Comienza el mes de celebraciones patrias en México y Centroamérica. Así que les voy a contar una historia que no tiene final y que de alguna manera nos une, a pesar de las distancias y el tiempo. Se llama precisamente así: una historia sin final.
A dieciséis kilómetros del pueblito de Ojojona se encuentran las minas de Guazucarán.
Pocas personas las conocen, especialmente ahora que se encuentran abandonadas y el camino que conduce a ellas está lleno de maleza y espinas.
Sin embargo, Guazucarán es mucho más que un destino perdido en las montañas.
El reconocido historiador Pastor Gómez nos enseña que Diego de Manzanares fue el descubridor del filón de plata más importante de toda Centroamérica en los siglos XVI y XVII.
Según Gómez, la mina de Guazucarán era tan grande que Manzanares tuvo que buscar socios en Guatemala para empezar el trabajo en ella.
Los esposos Francisco de la Cueva y doña Leonor de Alvarado, hija del conquistador Pedro de Alvarado, aportaron el capital y los contactos requeridos.
Ya para 1574, un minero de Oaxaca, México, y 60 esclavos negros llegaron a las montañas de Ojojona para iniciar lo que sería, durante los siguientes 35 años, la mina más grande de toda la región.
Desafortunadamente, tras la muerte de los ricos consortes, la empresa comenzó a decaer al diluirse la propiedad entre numerosos herederos.

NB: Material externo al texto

Lemma evolve_frame (b : Build) (st : State) :
  sized st ->
  let st' := evolve b st in
  static st' = static st /\ rng st' = rng st /\
  rng_pos st' = (rng_pos st + 3 * n_parts st)%nat /\
  forces0 st' = forces0 (calcInternalForces st) /\
  forces1 st' = forces1 (calcInternalForces st) /\
  sized st'.
Proof.
  intros Hsz. cbv zeta. unfold evolve.
  destruct (evolve_prewrap_frame b st Hsz)
    as (P1 & P2 & P3 & P4 & P5 & P6 & P7).
  destruct (enforcePBC_spec (evolve_prewrap b st) P7)
    as (E1 & E2 & E3 & E4 & E5 & E6 & E7 & _).
  cbv zeta in *.
  split; [congruence |]. split; [congruence |]. split; [congruence |].
  split; [congruence |]. split; [congruence |]. exact E7.
Qed.

(** C4. In every build [evolve] keeps the box side, the number of
    particles and the sizes of the three arrays, and what it stores for
    particle [i] is the wrap of what the update of the step left:
    [pbc x L], [pbc y L] and [pbc theta (2*pi)]; so after [evolve]
    [0 <= x_i < L], [0 <= y_i < L] and [0 <= orientation_i < 2*pi]. *)
Theorem periodicity_invariant (b : Build) (st : State) (i : nat) :
  sized st -> 0 < len st -> (i < n_parts st)%nat ->
  (len (evolve b st) = len st /\ n_parts (evolve b st) = n_parts st /\
   length (positions0 (evolve b st)) = n_parts st /\
   length (positions1 (evolve b st)) = n_parts st /\
   length (angles (evolve b st)) = n_parts st) /\
  exists x y theta x' y' theta',
    (nth_error (positions0 (evolve_prewrap b st)) i = Some x /\
     nth_error (positions1 (evolve_prewrap b st)) i = Some y /\
     nth_error (angles (evolve_prewrap b st)) i = Some theta) /\
    (nth_error (positions0 (evolve b st)) i = Some x' /\
     nth_error (positions1 (evolve b st)) i = Some y' /\
     nth_error (angles (evolve b st)) i = Some theta') /\
    (x' = pbc x (len st) /\ y' = pbc y (len st) /\
     theta' = pbc theta (2 * PI)) /\
    (0 <= x' < len st /\ 0 <= y' < len st /\ 0 <= theta' < 2 * PI).
Proof.
  intros Hsz HL Hi. unfold evolve.
  destruct (evolve_prewrap_frame b st Hsz)
    as (P1 & _ & _ & _ & _ & _ & P7). cbv zeta in *.
  destruct (static_fields _ _ P1) as (Hl & Hn & _).
  destruct (enforcePBC_spec (evolve_prewrap b st) P7)
    as (E1 & _ & _ & _ & _ & _ & E7 & E8). cbv zeta in *.
  destruct (static_fields _ _ E1) as (El & En & _).
  destruct (E8 i) as (E0 & E1' & E2); [lia |].
  destruct P7 as (Q0 & Q1 & Q2 & _). destruct E7 as (L0 & L1 & L2 & _).
  assert (H2pi : 0 < 2 * PI) by (pose proof PI_RGT_0; lra).
  split.
  - split; [congruence |]. split; [congruence |].
    split; [congruence |]. split; congruence.
  - exists (get (positions0 (evolve_prewrap b st)) i),
           (get (positions1 (evolve_prewrap b st)) i),
           (get (angles (evolve_prewrap b st)) i),
           (get (positions0 (enforcePBC (evolve_prewrap b st))) i),
           (get (positions1 (enforcePBC (evolve_prewrap b st))) i),
           (get (angles (enforcePBC (evolve_prewrap b st))) i).
    split; [repeat split; apply nth_error_get; lia |].
    split; [repeat split; apply nth_error_get; lia |].
    rewrite E0, E1', E2, Hl.
    split; [repeat split; reflexivity |].
    repeat split; try apply pbc_range; assumption.
Qed.

End EvolveFacts.

(* ================================================================= *)
(** ** How often a pair of one cell is visited *)

Section CountFacts.

Lemma visit_count_app (i j : nat) (l1 l2 : list (nat * nat)) :
  visit_count i j (l1 ++ l2) = (visit_count i j l1 + visit_count i j l2)%nat.
Proof. unfold visit_count. rewrite filter_app, length_app. reflexivity. Qed.

Lemma visit_count_row (i j a : nat) (lb : list nat) :
  visit_count i j (map (fun b => (a, b)) lb) =
  if (a =? i)%nat then occ j lb else 0%nat.
Proof.
  unfold visit_count, occ.
  induction lb as [| b lb IH]; simpl.
  - destruct (a =? i)%nat; reflexivity.
  - destruct (a =? i)%nat eqn:Ha; simpl.
    + destruct (b =? j)%nat; simpl; rewrite IH; reflexivity.
    + exact IH.
Qed.

Lemma visit_count_product (i j : nat) (la lb : list nat) :
  visit_count i j (flat_map (fun a => map (fun b => (a, b)) lb) la) =
  (occ i la * occ j lb)%nat.
Proof.
  induction la as [| a la IH]; simpl; [reflexivity |].
  rewrite visit_count_app, visit_count_row, IH.
  change (occ i (a :: la))
    with (length (if (a =? i)%nat then a :: filter (fun x => x =? i)%nat la
                  else filter (fun x => x =? i)%nat la)).
  fold (occ i la).
  destruct (a =? i)%nat; simpl; fold (occ i la); lia.
Qed.

(** Whatever the neighbour table: two particles that the cells list alike
    (two particles of one cell of a partition) are visited as [(i, j)] as
    often as they are as [(j, i)]. *)
Lemma same_cell_visits_symmetric (n_boxes : nat)
    (nbrs parts : list (list nat)) (i j : nat) :
  (forall b, occ i (nth b parts []) = occ j (nth b parts [])) ->
  visit_count i j (pairs_visited n_boxes nbrs parts) =
  visit_count j i (pairs_visited n_boxes nbrs parts).
Proof.
  intros Hsame. unfold pairs_visited.
  induction (seq 0 n_boxes) as [| b1 l1 IH1]; simpl; [reflexivity |].
  rewrite !visit_count_app, IH1. f_equal.
  induction (nth b1 nbrs []) as [| b2 l2 IH2]; simpl; [reflexivity |].
  rewrite !visit_count_app, IH2. f_equal.
  rewrite !visit_count_product, (Hsame b1), (Hsame b2). lia.
Qed.

(** So the loops never visit such an unordered pair exactly once. *)
Lemma same_cell_pair_never_once (n_boxes : nat)
    (nbrs parts : list (list nat)) (i j : nat) :
  (forall b, occ i (nth b parts []) = occ j (nth b parts [])) ->
  (visit_count i j (pairs_visited n_boxes nbrs parts)
   + visit_count j i (pairs_visited n_boxes nbrs parts))%nat <> 1%nat.
Proof.
  intros Hsame.
  rewrite (same_cell_visits_symmetric n_boxes nbrs parts i j Hsame). lia.
Qed.

End CountFacts.

(* ================================================================= *)
(** ** The grid cell list on a box of side 4 *)

Module GridFacts.
Import Grid.

Lemma ctor_4 (n : nat) : ctor 4 n = mk 4 n 4 (repeat [] 16).
Proof.
  unfold ctor. rewrite (floor_unique 4 4) by lra. reflexivity.
Qed.

Lemma cell_coord_4 (n : nat) (parts : list (list nat)) (x : R) (z : Z) :
  IZR z <= x < IZR z + 1 ->
  cell_coord (mk 4 n 4 parts) x = Z.to_nat (z mod 4).
Proof.
  intros Hz. unfold cell_coord, cell_side. simpl.
  rewrite (floor_unique _ z); [reflexivity |].
  replace (x / (4 / (1 + 1 + 1 + 1))) with x by (field; lra). exact Hz.
Qed.

(** The cells after [rebuild], given the cell of every particle. *)
Lemma rebuild_cells (g : t) (p0 p1 : vec) (cells : list nat) :
  (forall i, (i < g_n_parts g)%nat ->
     cell_of g (get p0 i) (get p1 i) = nth i cells 0%nat) ->
  rebuild g p0 p1 =
  mk (g_len g) (g_n_parts g) (g_n_div g)
     (map (fun b => filter (fun i => nth i cells 0 =? b)%nat
                           (seq 0 (g_n_parts g)))
          (seq 0 (n_cells g))).
Proof.
  intros Hcells. unfold rebuild. f_equal.
  apply map_ext. intros b. apply filter_ext_in. intros i Hi.
  apply in_seq in Hi. rewrite Hcells by lia. reflexivity.
Qed.

(** Every cell lists particles of the ensemble only. *)
Lemma rebuild_in_range (g : t) (p0 p1 : vec) :
  Forall (Forall (fun i => (i < g_n_parts g)%nat))
         (g_parts (rebuild g p0 p1)).
Proof.
  unfold rebuild. simpl. apply Forall_forall. intros l Hl.
  apply in_map_iff in Hl. destruct Hl as [b [<- _]].
  apply Forall_forall. intros i Hi. apply filter_In in Hi.
  destruct Hi as [Hi _]. apply in_seq in Hi. lia.
Qed.
Lemma Step_unit_ind (P : Step unit -> Prop) :
  (forall a w, P (Done a w)) ->
  (forall e w, P (Threw e w)) ->
  (forall r w k, (forall x w', P (k x w')) -> P (Await r w k)) ->
  (forall r k rest, P rest -> P (Detach r k rest)) ->
  forall s, P s.
Proof.
  intros Hd Ht Ha Hs.
  fix IH 1. intros [a w|e w|r w k|r k rest].
  - apply Hd.
  - apply Ht.
  - apply Ha. intros x w'. apply IH.
  - apply Hs, IH.
Qed.

(** A call whose promise is dropped: only its first request matters. *)
Lemma always_detachS I D (Q1 Q : Outcome unit -> World -> Prop)
    (s : Step unit) :
  always (fun r _ => D r) D Q1 s ->
  (forall o w, Q1 o w -> Q (Returned tt) w) ->
  always I D Q (detachS s).
Proof.
  intros H HQ.
  induction s as [a w|e w|r w k IH|r k rest IH] using Step_unit_ind;
    cbn [always detachS] in *.
  - eapply HQ, H.
  - eapply HQ, H.
  - destruct H as (H1 & H2 & H3). split; [exact H1 | eapply HQ, H2].
  - destruct H as [H1 H2]. split; [exact H1 | now apply IH].
Qed.

Section Preservation.
Variable R : Req -> Prop.
Variable P : World -> Prop.

Lemma preserves_ret {A} (a : A) : preserves R P (ret a).
Proof. intros w H. exact H. Qed.

Lemma preserves_throw {A} (e : JsError) : preserves R P (@throw A e).
Proof. intros w H. exact H. Qed.

Lemma preserves_gets {A} (f : World -> A) : preserves R P (gets f).
Proof. intros w H. exact H. Qed.

Lemma preserves_modify (f : World -> World) :
  (forall w, P w -> P (f w)) -> preserves R P (modify f).
Proof. intros Hf w H. apply Hf, H. Qed.

Lemma preserves_bind {A B} (m : Async A) (f : A -> Async B) :
  preserves R P m -> (forall a, preserves R P (f a)) ->
  preserves R P (bind m f).
Proof.
  intros Hm Hf w H. unfold bind.
  eapply always_bindS;
    [apply Hm, H | intros a w' H'; apply Hf, H' | cbn; auto | cbn; auto].
Qed.

Lemma preserves_tryCatch {A} (m : Async A) (h : JsError -> Async A) :
  preserves R P m -> (forall e, preserves R P (h e)) ->
  preserves R P (tryCatch m h).
Proof.
  intros Hm Hh w H. unfold tryCatch.
  eapply always_catchS;
    [apply Hm, H | cbn; auto | intros e w' H'; apply Hh, H' | cbn; auto].
Qed.

Lemma preserves_tryFinally {A} (m : Async A) (fin : Async unit) :
  preserves R P m -> preserves R P fin -> preserves R P (tryFinally m fin).
Proof.
  intros Hm Hfin w H. unfold tryFinally.
  eapply always_finallyS; [apply Hm, H | | | cbn; auto].
  - intros a w' H'.
    eapply always_bindS; [apply Hfin, H' | cbn; auto | cbn; auto | cbn; auto].
  - intros e w' H'.
    eapply always_bindS; [apply Hfin, H' | cbn; auto | cbn; auto | cbn; auto].
Qed.

Lemma preserves_spawn (m : Async unit) :
  preserves R P m -> preserves R P (spawn m).
Proof.
  intros Hm w H. unfold spawn.
  apply always_detachS with (Q1 := fun _ w' => P w'); [|cbn; auto].
  apply always_mono with (I := fun q w' => R q /\ P w') (D := R)
                         (Q := fun _ w' => P w');
    [intros r w' [Hr _]; exact Hr | auto | auto | apply Hm, H].
Qed.

Hypothesis P_stable : stable P.

Lemma preserves_await (r : Req) : R r -> preserves R P (await r).
Proof.
  intros Hr w H. cbn.
  split; [split; [exact Hr | exact H]
         | split; [exact H | intros fs x; apply P_stable, H]].
Qed.

Hypothesis R_sleep : forall ms, R (ReqSleep ms).

Lemma preserves_sleep (ms : nat) : preserves R P (sleep ms).
Proof.
  apply preserves_bind; [apply preserves_await, R_sleep
                        | intros; apply preserves_ret].
Qed.

Lemma preserves_withRetry {A} (fn : Async A) (retries delay : nat) :
  preserves R P fn -> preserves R P (withRetry fn retries delay).
Proof.
  intros Hfn. revert delay.
  induction retries as [|n IH]; intros delay; cbn [withRetry];
    apply preserves_tryCatch; auto; intros e; destruct (isQuota e);
    try apply preserves_throw.
  apply preserves_bind; [apply preserves_sleep | intros _; apply IH].
Qed.
Lemma match_at_code letter n b t m :
  match_at (Seq (Lit (String letter "")) (Rep n digit)) b t = Some m ->
  exists t', t = whole m ++ t' /\ code_of letter n (whole m).
Proof.
  unfold match_at.
  destruct (run _ (mk_mstate b t [])) as [|st' l] eqn:Hrun; [discriminate|].
  intros [= <-]. cbn [whole].
  assert (Hin : In st' (run (Seq (Lit (String letter "")) (Rep n digit))
                          (mk_mstate b t []))) by (rewrite Hrun; left; reflexivity).
  cbn [run] in Hin. apply in_flat_map in Hin. destruct Hin as (s1 & H1 & H2).
  apply run_lit in H1. cbn [rest] in H1.
  destruct (run_rep_digits _ _ _ H2) as (ds & E2 & L2 & A2).
  assert (E : rest (mk_mstate b t []) = String letter ds ++ rest st').
  { cbn [rest]. rewrite H1, E2. reflexivity. }
  rewrite (consumed_prefix _ _ _ E). exists (rest st').
  split; [exact E|]. exists ds. auto.
Qed.

Lemma startswith_self p t : PyStr.startswith p (p ++ t) = true.
Proof.
  induction p as [|c p IH]; [destruct t; reflexivity|].
  rewrite append_cons. cbn [PyStr.startswith].
  rewrite Ascii.eqb_refl, IH. reflexivity.
Qed.

Lemma contains_at p pre t : PyStr.contains p (pre ++ p ++ t) = true.
Proof.
  induction pre as [|c pre IH].
  - change ("" ++ p ++ t) with (p ++ t).
    destruct (p ++ t) eqn:E; cbn [PyStr.contains];
      rewrite <- E, startswith_self; reflexivity.
  - rewrite append_cons. cbn [PyStr.contains]. rewrite IH.
    apply orb_true_r.
Qed.
Lemma ordered_batch_generates_each_table_once_witness :
  exists ordered done,
    ordered ≡ₚ ["p.d.c"; "p.d.a"; "p.d.b"]
    /\ StronglySorted String.le ordered
    /\ done `prefix_of` map GeneratingTable ordered
    /\ logged (snd (generate_dataset_tables_descriptions sample_constants
                      (sample_env answering) "p.d" "ALPHABETICAL" None
                      (sample_world sample_options)))
       = done.
Proof.
  destruct (ordered_batch_generates_each_table_once sample_constants (sample_env answering)
              "p.d" "ALPHABETICAL" "p" "d" 5 ["p:d.c"; "p:d.a"; "p:d.b"] None
              (sample_world sample_options) _ _ sample_strategies_distinct
              (list_elem_of_further _ _ _ (list_elem_of_further _ _ _ (list_elem_of_here _ _)))
              eq_refl eq_refl (surjective_pairing _))
    as (ordered & done & Hperm & _ & Hsorted & Hpre & Hlog & _).
  exists ordered, done. split; [exact Hperm|]. split; [exact (Hsorted eq_refl)|].
  split; [exact Hpre | exact Hlog].
Defined.

(** The batch over tables and columns up to the loops, for a strategy whose
    code is known and that passes the check of the URI. *)
Lemma columns_batch_run (c : Constants) (E : Env) (dataset_fqn strategy p d : string)
    (code : Z) (ids : list string) (uri : option string) (w : World) :
  strategy_code c strategy = Some code ->
  (code = STRATEGY_DOCUMENTED c -> uri <> None) ->
  _split_dataset_fqn dataset_fqn = Return (p, d) ->
  list_tables E p d = Return ids ->
  generate_dataset_tables_columns_descriptions c E dataset_fqn strategy uri w
  = ((if (code =? STRATEGY_DOCUMENTED c)%Z then
        tables_from_uri ← _get_tables_from_uri E uri;
        for_each tables_from_uri
          (fun table =>
             if py_not_in (PStr (fst table)) (str_list (map (replace ":" ".") ids))
             then raise (ValueError (TableNotInDataset (PStr (fst table)) dataset_fqn))
             else generate_table_description c E (fst table) (Some (snd table)) PNone ;;
                  generate_columns_descriptions c E (fst table) (Some (snd table)) PNone)
      else ret tt) ;;
     (if (code =? STRATEGY_DOCUMENTED_THEN_REST c)%Z then
        tables_from_uri ← _get_tables_from_uri E uri;
        for_each tables_from_uri
          (fun table =>
             if py_not_in (pair_tuple table) (str_list (map (replace ":" ".") ids))
             then raise (ValueError (TableNotInDataset (PStr (fst table)) dataset_fqn))
             else generate_table_description c E (fst table) (Some (snd table)) PNone ;;
                  generate_columns_descriptions c E (fst table) (Some (snd table)) PNone) ;;
        for_each (map (replace ":" ".") ids)
          (fun table =>
             if py_not_in (PStr table) (str_list (map fst tables_from_uri))
             then generate_table_description c E table None PNone ;;
                  generate_columns_descriptions c E table None PNone
             else ret tt)
      else ret tt) ;;
     (if bool_decide (code ∈ [STRATEGY_NAIVE c; STRATEGY_RANDOM c;
                              STRATEGY_ALPHABETICAL c]) then
        tables_sorted ← _order_tables_to_strategy c E (map (replace ":" ".") ids) code;
        for_each tables_sorted
          (fun table => generate_table_description c E table None PNone ;;
                        generate_columns_descriptions c E table None PNone)
      else ret tt)) w.
Proof.
  intros Hcode Huri Hs Hl.
  unfold generate_dataset_tables_columns_descriptions. rewrite try_rethrow, Hcode.
  rewrite run_bind, (code_in_strategies c strategy code Hcode).
  unfold ret at 1. cbv beta iota.
  rewrite run_bind.
  assert (Hcheck : (if (code =? STRATEGY_DOCUMENTED c)%Z
                    then match uri with
                         | Some _ => ret ()
                         | None => raise (ValueError DocumentationURIRequired)
                         end
                    else ret ()) w = (Return tt, w)).
  { destruct (Z.eqb_spec code (STRATEGY_DOCUMENTED c)) as [Heq|]; [|reflexivity].
    destruct uri; [reflexivity|]. now destruct (Huri Heq). }
  rewrite Hcheck.
  rewrite run_bind, (_list_tables_in_dataset_run E dataset_fqn p d ids w Hs Hl).
  reflexivity.
Qed.

(** X22: with NAIVE, RANDOM and ALPHABETICAL the batch over tables and
    columns takes the tables of the dataset, each once, in the order of the
    strategy, and for each generates the description of the table and then
    those of its columns; it stops at the first generation that raises.  By
    the log, the generations started are a prefix of that sequence, and the
    whole of it when the batch returns. *)
Theorem ordered_batch_generates_tables_then_columns (c : Constants) (E : Env)
    (dataset_fqn strategy p d : string) (code : Z) (ids : list string)
    (uri : option string) (w : World) (r : result unit) (w' : World) :
  strategies_distinct c ->
  (strategy, code) ∈ ordering_strategies c ->
  _split_dataset_fqn dataset_fqn = Return (p, d) ->
  list_tables E p d = Return ids ->
  generate_dataset_tables_columns_descriptions c E dataset_fqn strategy uri w = (r, w') ->
  exists ordered done,
    ordered ≡ₚ map dotted ids
    /\ (strategy = "NAIVE" -> ordered = map dotted ids)
    /\ (strategy = "ALPHABETICAL" -> StronglySorted String.le ordered)
    /\ done `prefix_of` concat (map table_and_columns ordered)
    /\ logged w' = logged w ++ done
    /\ (r = Return tt -> done = concat (map table_and_columns ordered)).
Proof.
  intros Hc Hin Hs Hl.
  destruct (ordering_code c strategy code Hc Hin) as (Hcode & Hnd & Hnt & Hord).
  rewrite (columns_batch_run c E dataset_fqn strategy p d code ids uri w Hcode) by
    (try assumption; intros ->; now rewrite Z.eqb_refl in Hnd).
  rewrite Hnd, Hnt, Hord.
  rewrite run_bind. unfold ret at 1. cbv beta iota.
  rewrite run_bind. unfold ret at 1. cbv beta iota.
  rewrite run_bind.
  destruct (ordering_run c E strategy code (map (replace ":" ".") ids) w Hc Hin)
    as (ordered & w1 & -> & Hlog1 & Hperm & Hnaive & Hsorted).
  cbv beta iota. intros Hloop.
  assert (Hids : map (replace ":" ".") ids = map dotted ids)
    by (apply map_ext; intros id; apply replace_colon).
  rewrite Hids in *.
  destruct (for_each_log table_and_columns _ ordered w1 r w'
              (table_and_columns_turn_log c E None) Hloop) as (done & Hpre & Hlog & Hall).
  exists ordered, done. repeat split; try assumption. now rewrite Hlog, Hlog1.
Qed.

Lemma ordered_batch_generates_tables_then_columns_witness :
  exists done,
    done `prefix_of` concat (map table_and_columns ["p.d.c"; "p.d.a"; "p.d.b"])
    /\ logged (snd (generate_dataset_tables_columns_descriptions sample_constants
                      (sample_env answering) "p.d" "NAIVE" None
                      (sample_world sample_options)))
       = done.
Proof.
  destruct (ordered_batch_generates_tables_then_columns sample_constants
              (sample_env answering)
              "p.d" "NAIVE" "p" "d" 1 ["p:d.c"; "p:d.a"; "p:d.b"] None
              (sample_world sample_options) _ _ sample_strategies_distinct
              (list_elem_of_here _ _) eq_refl eq_refl (surjective_pairing _))
    as (ordered & done & _ & Hnaive & _ & Hpre & Hlog & _).
  exists done. rewrite (Hnaive eq_refl) in Hpre. split; [exact Hpre | exact Hlog].
Defined.

(** The loop over a mapping all of whose tables are in the dataset. *)
Lemma documented_loop_all (c : Constants) (E : Env) (dataset_fqn : string)
    (tables : list string) (mapping : list (string * string)) (w : World) :
  (forall t, t ∈ mapping -> fst t ∈ tables) ->
  for_each mapping
    (fun table =>
       if py_not_in (PStr (fst table)) (str_list tables)
       then raise (ValueError (TableNotInDataset (pair_tuple table) dataset_fqn))
       else generate_table_description c E (fst table) (Some (snd table)) PNone ;; ret tt) w
  = for_each mapping (generate_mapped c E) w.
Proof.
  intros Hall. revert w. induction mapping as [|x mapping IH]; intros w; [reflexivity|].
  simpl. rewrite !run_bind.
  rewrite py_not_in_str_false by (apply Hall, list_elem_of_here).
  fold (generate_mapped c E x).
  destruct (generate_mapped c E x w) as [[e|[]] w1]; [reflexivity|].
  apply IH. intros t Ht. apply Hall. now apply list_elem_of_further.
Qed.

Más tarde, malas administraciones, nuevos descubrimientos, incendios y gestas políticas libertadoras terminaron por cerrar a medias las minas.
Se dice rápido, pero en realidad pasaron más de trescientos años de explotación minera antes de que cayeran en desuso.
En 1857, Williams Wells, el famoso explorador norteamericano que recorrió Honduras en busca de oro y otras riquezas naturales, visitó la zona de Ojojona y todavía encontró gente trabajando en las minas, ayudada por la fuerza de burros para triturar las grandes rocas extraídas del interior de la montaña.
En los siguientes años, la actividad minera decayó por completo.
En 1940, una compañía norteamericana fracasó en sus intentos de volver rentable una nueva operación y aparentemente allí cesaron todos los esfuerzos por volver a trabajarlas.
Hoy, Guazucarán está olvidada.
En 1990, el Gobierno declaró la zona reserva minera nacional y en los años siguientes, el Instituto Hondureño de Antropología e Historia ha confirmado la existencia de antiguos ingenios mineros de la época colonial, vestigios que confirman la importancia que tuvo Guazucarán para la corona española, en especial para Felipe II.
Viajar a Guazucarán es volver al pasado, un pasado que certifica nuestro presente porque Honduras es todavía el país más rico en yacimientos de oro y plata de toda Centroamérica.
Motivo más que suficiente para celebrar en este mes historias sin final de septiembre.